The geometries and electronic properties of gold clusters doped with atoms containing 3p valence electrons (MAun; M = Al, Si, P, S, Cl; n = 2−8) have been systematically investigated using density functional theory (DFT) at the PBE/LANL2DZ level. A number of low-energy isomers are identified for neutral MAun clusters. It is found that doping with different 3p impurity atoms can drastically influence the geometrical structures, relative stabilities, electronic properties, and growth-pattern behaviors of gold clusters, which is very different from the case of 3d transition-metal impurity doped Aun clusters. Partially filled 3p electron impurities can stabilize Au clusters.

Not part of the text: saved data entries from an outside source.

(** An element of the list [texts]. *)
Record text_item : Type := {
  text_entity_id : string;
  text : string
}.

(** The two lists [prepare] appends to. *)
Record outputs : Type := {
  authors : list author;
  texts : list text_item
}.

Record dataset : Type := {
  dataset_id : string;
  dataset_name : string;
  specification_version : string;
  description : string;
  dataset_authors : list author
}.

(** A file of the text directory when [get_text] looks at it. *)
Inductive file : Type :=
| NoFile                      (* [exists()] is false *)
| Readable (content : string) (* [read_text()] returns *)
| Unreadable (e : exn).       (* [read_text()] raises *)

(** The fields of a [WomenInMathAdapter] that the methods read. *)
Record adapter : Type := {
  personal : list person;
  text_files : gmap string string
}.

(** [__init__], given the rows of [personal.csv] and the names in the text
    directory. *)
Definition __init__ (rows : list person) (listing : list string) : adapter :=
  {| personal := rows;
     text_files := _build_text_mapping rows (glob_txt listing) |}.

(** Lines 169 and 173: the local identifier of a name. *)
Definition local_id (name : string) : string :=
  str_replace ")" "" (str_replace "(" "" (str_replace "," ""
    (str_replace "." "" (str_replace " " "_" (str_lower name))))).

(** [int(x) if pd.notna(x) else None] *)
Definition year_of (c : cell) : result (option Z) :=
  match c with
  | NA => Ok None
  | Num z => Ok (Some z)
  | NotANumber raw => Raise (ValueError ("invalid literal for int(): " +:+ raw))
  end.

(** What a run of the adapter meets outside itself: the Wikidata search
    called with a name ([requests.get] returns a response or raises), the
    entity validator, Python's formatting of the identifier a search result
    carries ([f"wikidata:{qid}"]) and the text directory. *)
Record world : Type := {
  wikidata : string -> result response;
  validate : string -> result bool;
  format_value : json -> string;
  text_dir : string -> file
}.

Section Adapter.

Variable w : world.

(** Lines 144-151: the loop over the search results. *)
Fixpoint scan_results (results : list json) : result (option json) :=
  match results with
  | [] => Ok None
  | r :: rest =>
      d <~ py_get r "description" (JStr "") ;;
      desc <~ py_lower d ;;
      if str_contains "mathematician" desc
      then qid <~ py_getitem r "id" ;; Ok (Some qid)
      else scan_results rest
  end.

(** Lines 125-151: the body of the [try]. *)
Definition lookup_wikidata_body (name : string) : result (option json) :=
  resp <~ wikidata w name ;;
  if negb (status_code resp =? 200)%Z then Ok None
  else
    data <~ response_json resp ;;
    found <~ py_get data "search" (JArr []) ;;
    results <~ py_iter found ;;
    scan_results results.

Definition lookup_wikidata (name : string) : result (option json) :=
  try_except (lookup_wikidata_body name) (fun _ => Ok None).

(** Lines 182-185. *)
Fixpoint validate_alternates (eids : list string) : result unit :=
  match eids with
  | [] => Ok tt
  | eid :: rest =>
      ok <~ validate w eid ;;
      if ok then validate_alternates rest
      else Raise (ValueError ("Invalid alternate entity_id: " +:+ eid))
  end.

Definition local_mapping (name : string) : entity_mapping :=
  {| entity_id := "local:women-in-math:" +:+ local_id name;
     entity_ids := None;
     confidence := 0.5 |}.

Definition wikidata_mapping (name : string) (qid : json) : entity_mapping :=
  {| entity_id := "wikidata:" +:+ format_value w qid;
     entity_ids := Some ["local:women-in-math:" +:+ local_id name];
     confidence := 0.8 |}.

In particular, SiAu4 cluster with Td symmetry have been found to have highly stable geometries and electronic structures with binding energies of 2.43 eV per atom (0.96 eV higher than pristine Au5 clusters), large HOMO-LUMO gaps (2.17 eV), and vertical ionization potentials of 8.68 eV. Using scalar relativistic molecular dynamics at T = 300 K, we show that the Td symmetry structure of SiAu4 is stable. The frontier molecular orbitals (HOMO and LUMO) and the partial densities of states (PDOS) show that strong hybridization occurs between the atomic orbitals of Si and Au atoms, resulting in strong Si-Au bonding. In addition, the vertical ionization potential, the vertical electron affinity, and charge transfers of MAun clusters have also been analyzed. Our results are in good agreement with available experimental data.